(Assignment) Lift out, unaltered, the lines of the material below between the line holding "if port =? 0 then (ERR_INVALID_ARGS, a)" and the line holding "lookup_insert_ne; [done|]. congruence.", counting both.

(Data extract)
▬▬▬▬▬▬▬▬▬▬

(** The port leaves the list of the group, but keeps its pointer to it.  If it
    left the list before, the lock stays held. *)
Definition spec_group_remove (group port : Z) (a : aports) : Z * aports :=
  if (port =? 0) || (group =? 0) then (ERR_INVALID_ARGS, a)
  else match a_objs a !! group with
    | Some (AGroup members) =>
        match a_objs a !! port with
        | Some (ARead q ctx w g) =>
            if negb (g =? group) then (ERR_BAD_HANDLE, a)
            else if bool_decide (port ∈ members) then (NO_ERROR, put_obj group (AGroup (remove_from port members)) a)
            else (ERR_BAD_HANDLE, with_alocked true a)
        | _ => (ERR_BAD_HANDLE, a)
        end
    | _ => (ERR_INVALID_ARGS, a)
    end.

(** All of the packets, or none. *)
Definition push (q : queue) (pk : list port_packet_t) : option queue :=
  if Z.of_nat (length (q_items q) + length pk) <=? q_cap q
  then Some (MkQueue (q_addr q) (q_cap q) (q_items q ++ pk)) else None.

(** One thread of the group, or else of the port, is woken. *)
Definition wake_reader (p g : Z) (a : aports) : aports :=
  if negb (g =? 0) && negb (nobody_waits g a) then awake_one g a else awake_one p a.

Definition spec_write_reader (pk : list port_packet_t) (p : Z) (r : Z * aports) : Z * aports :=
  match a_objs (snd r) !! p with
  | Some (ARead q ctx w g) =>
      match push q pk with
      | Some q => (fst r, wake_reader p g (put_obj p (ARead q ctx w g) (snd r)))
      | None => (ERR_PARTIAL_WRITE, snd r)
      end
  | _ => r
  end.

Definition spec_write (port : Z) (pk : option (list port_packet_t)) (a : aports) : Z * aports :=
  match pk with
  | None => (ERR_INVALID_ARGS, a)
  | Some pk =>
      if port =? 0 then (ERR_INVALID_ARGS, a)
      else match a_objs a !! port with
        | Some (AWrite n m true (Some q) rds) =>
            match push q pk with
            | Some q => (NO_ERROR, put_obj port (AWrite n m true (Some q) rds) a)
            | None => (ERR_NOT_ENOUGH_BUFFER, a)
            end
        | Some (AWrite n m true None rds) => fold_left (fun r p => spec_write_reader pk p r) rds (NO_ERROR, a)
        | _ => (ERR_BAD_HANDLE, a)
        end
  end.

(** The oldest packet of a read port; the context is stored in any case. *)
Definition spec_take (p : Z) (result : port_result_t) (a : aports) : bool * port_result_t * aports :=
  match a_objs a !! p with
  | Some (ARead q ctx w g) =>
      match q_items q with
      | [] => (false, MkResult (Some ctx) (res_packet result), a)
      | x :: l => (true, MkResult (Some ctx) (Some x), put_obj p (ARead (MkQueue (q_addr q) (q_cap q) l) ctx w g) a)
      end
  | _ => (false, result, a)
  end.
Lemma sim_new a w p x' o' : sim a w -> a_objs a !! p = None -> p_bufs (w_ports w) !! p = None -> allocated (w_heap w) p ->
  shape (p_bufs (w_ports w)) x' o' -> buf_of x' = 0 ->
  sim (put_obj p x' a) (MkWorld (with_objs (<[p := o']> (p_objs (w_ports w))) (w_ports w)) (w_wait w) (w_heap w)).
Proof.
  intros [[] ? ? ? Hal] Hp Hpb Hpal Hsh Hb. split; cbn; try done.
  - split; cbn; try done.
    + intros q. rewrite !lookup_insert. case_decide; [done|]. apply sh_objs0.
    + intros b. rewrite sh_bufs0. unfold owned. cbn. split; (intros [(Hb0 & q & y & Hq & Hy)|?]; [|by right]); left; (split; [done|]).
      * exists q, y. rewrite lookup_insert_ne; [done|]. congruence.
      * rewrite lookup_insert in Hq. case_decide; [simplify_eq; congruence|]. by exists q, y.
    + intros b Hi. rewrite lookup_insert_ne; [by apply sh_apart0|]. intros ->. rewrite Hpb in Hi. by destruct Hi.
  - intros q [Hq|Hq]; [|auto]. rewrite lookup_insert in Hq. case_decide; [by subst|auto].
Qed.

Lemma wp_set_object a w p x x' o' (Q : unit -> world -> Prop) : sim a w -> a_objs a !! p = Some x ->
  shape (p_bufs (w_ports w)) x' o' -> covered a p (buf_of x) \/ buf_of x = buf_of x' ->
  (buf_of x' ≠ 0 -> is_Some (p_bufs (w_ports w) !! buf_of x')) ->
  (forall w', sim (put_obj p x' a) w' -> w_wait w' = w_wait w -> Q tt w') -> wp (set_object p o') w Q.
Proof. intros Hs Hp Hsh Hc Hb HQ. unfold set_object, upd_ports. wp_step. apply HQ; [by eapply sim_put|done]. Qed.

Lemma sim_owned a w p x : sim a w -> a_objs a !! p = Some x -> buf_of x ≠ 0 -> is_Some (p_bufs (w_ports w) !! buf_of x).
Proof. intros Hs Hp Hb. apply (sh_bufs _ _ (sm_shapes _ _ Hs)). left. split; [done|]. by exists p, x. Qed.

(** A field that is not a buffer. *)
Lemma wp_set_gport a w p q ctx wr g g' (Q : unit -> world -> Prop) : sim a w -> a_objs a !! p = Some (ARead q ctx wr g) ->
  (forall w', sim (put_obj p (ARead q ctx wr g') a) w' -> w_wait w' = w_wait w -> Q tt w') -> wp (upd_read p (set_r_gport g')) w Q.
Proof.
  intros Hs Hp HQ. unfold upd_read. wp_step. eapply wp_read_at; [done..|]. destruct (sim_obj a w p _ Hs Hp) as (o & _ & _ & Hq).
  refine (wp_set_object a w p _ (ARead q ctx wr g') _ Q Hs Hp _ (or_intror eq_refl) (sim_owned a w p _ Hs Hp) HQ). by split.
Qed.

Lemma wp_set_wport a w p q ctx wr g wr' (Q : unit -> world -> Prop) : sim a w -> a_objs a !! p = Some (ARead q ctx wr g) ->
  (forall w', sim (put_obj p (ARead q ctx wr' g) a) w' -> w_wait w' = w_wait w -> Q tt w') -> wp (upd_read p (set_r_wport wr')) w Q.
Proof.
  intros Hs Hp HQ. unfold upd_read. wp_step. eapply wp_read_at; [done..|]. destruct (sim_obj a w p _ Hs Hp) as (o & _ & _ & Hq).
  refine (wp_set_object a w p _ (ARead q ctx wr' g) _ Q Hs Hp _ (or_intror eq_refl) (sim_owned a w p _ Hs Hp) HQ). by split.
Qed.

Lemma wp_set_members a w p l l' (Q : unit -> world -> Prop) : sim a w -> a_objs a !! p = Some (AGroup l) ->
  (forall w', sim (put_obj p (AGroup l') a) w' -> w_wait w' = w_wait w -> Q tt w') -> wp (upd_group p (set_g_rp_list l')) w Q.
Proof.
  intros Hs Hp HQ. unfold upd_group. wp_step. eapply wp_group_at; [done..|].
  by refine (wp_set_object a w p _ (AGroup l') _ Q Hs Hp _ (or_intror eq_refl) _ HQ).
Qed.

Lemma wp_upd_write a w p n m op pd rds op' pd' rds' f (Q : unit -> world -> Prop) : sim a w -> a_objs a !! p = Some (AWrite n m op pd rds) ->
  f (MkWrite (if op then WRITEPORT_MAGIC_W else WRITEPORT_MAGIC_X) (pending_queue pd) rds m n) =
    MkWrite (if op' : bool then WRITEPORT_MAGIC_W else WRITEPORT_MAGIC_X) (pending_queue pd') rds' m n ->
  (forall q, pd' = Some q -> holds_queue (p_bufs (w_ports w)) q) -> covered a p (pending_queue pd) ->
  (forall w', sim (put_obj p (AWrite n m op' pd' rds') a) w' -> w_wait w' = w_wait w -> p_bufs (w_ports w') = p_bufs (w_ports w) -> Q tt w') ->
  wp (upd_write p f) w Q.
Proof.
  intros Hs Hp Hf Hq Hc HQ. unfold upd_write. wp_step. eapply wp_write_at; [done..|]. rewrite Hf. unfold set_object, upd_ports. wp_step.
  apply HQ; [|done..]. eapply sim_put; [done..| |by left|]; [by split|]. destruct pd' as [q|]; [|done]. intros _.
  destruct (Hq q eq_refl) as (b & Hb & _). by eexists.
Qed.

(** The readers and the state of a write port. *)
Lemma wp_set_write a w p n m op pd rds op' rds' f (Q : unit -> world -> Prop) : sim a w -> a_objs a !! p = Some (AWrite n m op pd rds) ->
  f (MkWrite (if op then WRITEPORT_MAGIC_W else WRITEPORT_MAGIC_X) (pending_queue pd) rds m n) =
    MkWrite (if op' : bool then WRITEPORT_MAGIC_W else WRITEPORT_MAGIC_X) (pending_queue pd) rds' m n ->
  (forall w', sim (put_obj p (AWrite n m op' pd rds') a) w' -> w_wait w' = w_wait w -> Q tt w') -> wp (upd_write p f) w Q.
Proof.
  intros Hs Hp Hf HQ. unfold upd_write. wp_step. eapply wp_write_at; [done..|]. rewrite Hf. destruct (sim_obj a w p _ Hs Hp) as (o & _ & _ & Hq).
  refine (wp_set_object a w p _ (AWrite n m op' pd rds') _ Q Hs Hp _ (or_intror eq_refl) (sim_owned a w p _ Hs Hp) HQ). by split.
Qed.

▬▬▬▬▬▬▬▬▬▬

(Written solution)
      if port =? 0 then (ERR_INVALID_ARGS, a)
      else match a_objs a !! port with
        | Some (AWrite n m true (Some q) rds) =>
            match push q pk with
            | Some q => (NO_ERROR, put_obj port (AWrite n m true (Some q) rds) a)
            | None => (ERR_NOT_ENOUGH_BUFFER, a)
            end
        | Some (AWrite n m true None rds) => fold_left (fun r p => spec_write_reader pk p r) rds (NO_ERROR, a)
        | _ => (ERR_BAD_HANDLE, a)
        end
  end.

(** The oldest packet of a read port; the context is stored in any case. *)
Definition spec_take (p : Z) (result : port_result_t) (a : aports) : bool * port_result_t * aports :=
  match a_objs a !! p with
  | Some (ARead q ctx w g) =>
      match q_items q with
      | [] => (false, MkResult (Some ctx) (res_packet result), a)
      | x :: l => (true, MkResult (Some ctx) (Some x), put_obj p (ARead (MkQueue (q_addr q) (q_cap q) l) ctx w g) a)
      end
  | _ => (false, result, a)
  end.
Lemma sim_new a w p x' o' : sim a w -> a_objs a !! p = None -> p_bufs (w_ports w) !! p = None -> allocated (w_heap w) p ->
  shape (p_bufs (w_ports w)) x' o' -> buf_of x' = 0 ->
  sim (put_obj p x' a) (MkWorld (with_objs (<[p := o']> (p_objs (w_ports w))) (w_ports w)) (w_wait w) (w_heap w)).
Proof.
  intros [[] ? ? ? Hal] Hp Hpb Hpal Hsh Hb. split; cbn; try done.
  - split; cbn; try done.
    + intros q. rewrite !lookup_insert. case_decide; [done|]. apply sh_objs0.
    + intros b. rewrite sh_bufs0. unfold owned. cbn. split; (intros [(Hb0 & q & y & Hq & Hy)|?]; [|by right]); left; (split; [done|]).
      * exists q, y. rewrite lookup_insert_ne; [done|]. congruence.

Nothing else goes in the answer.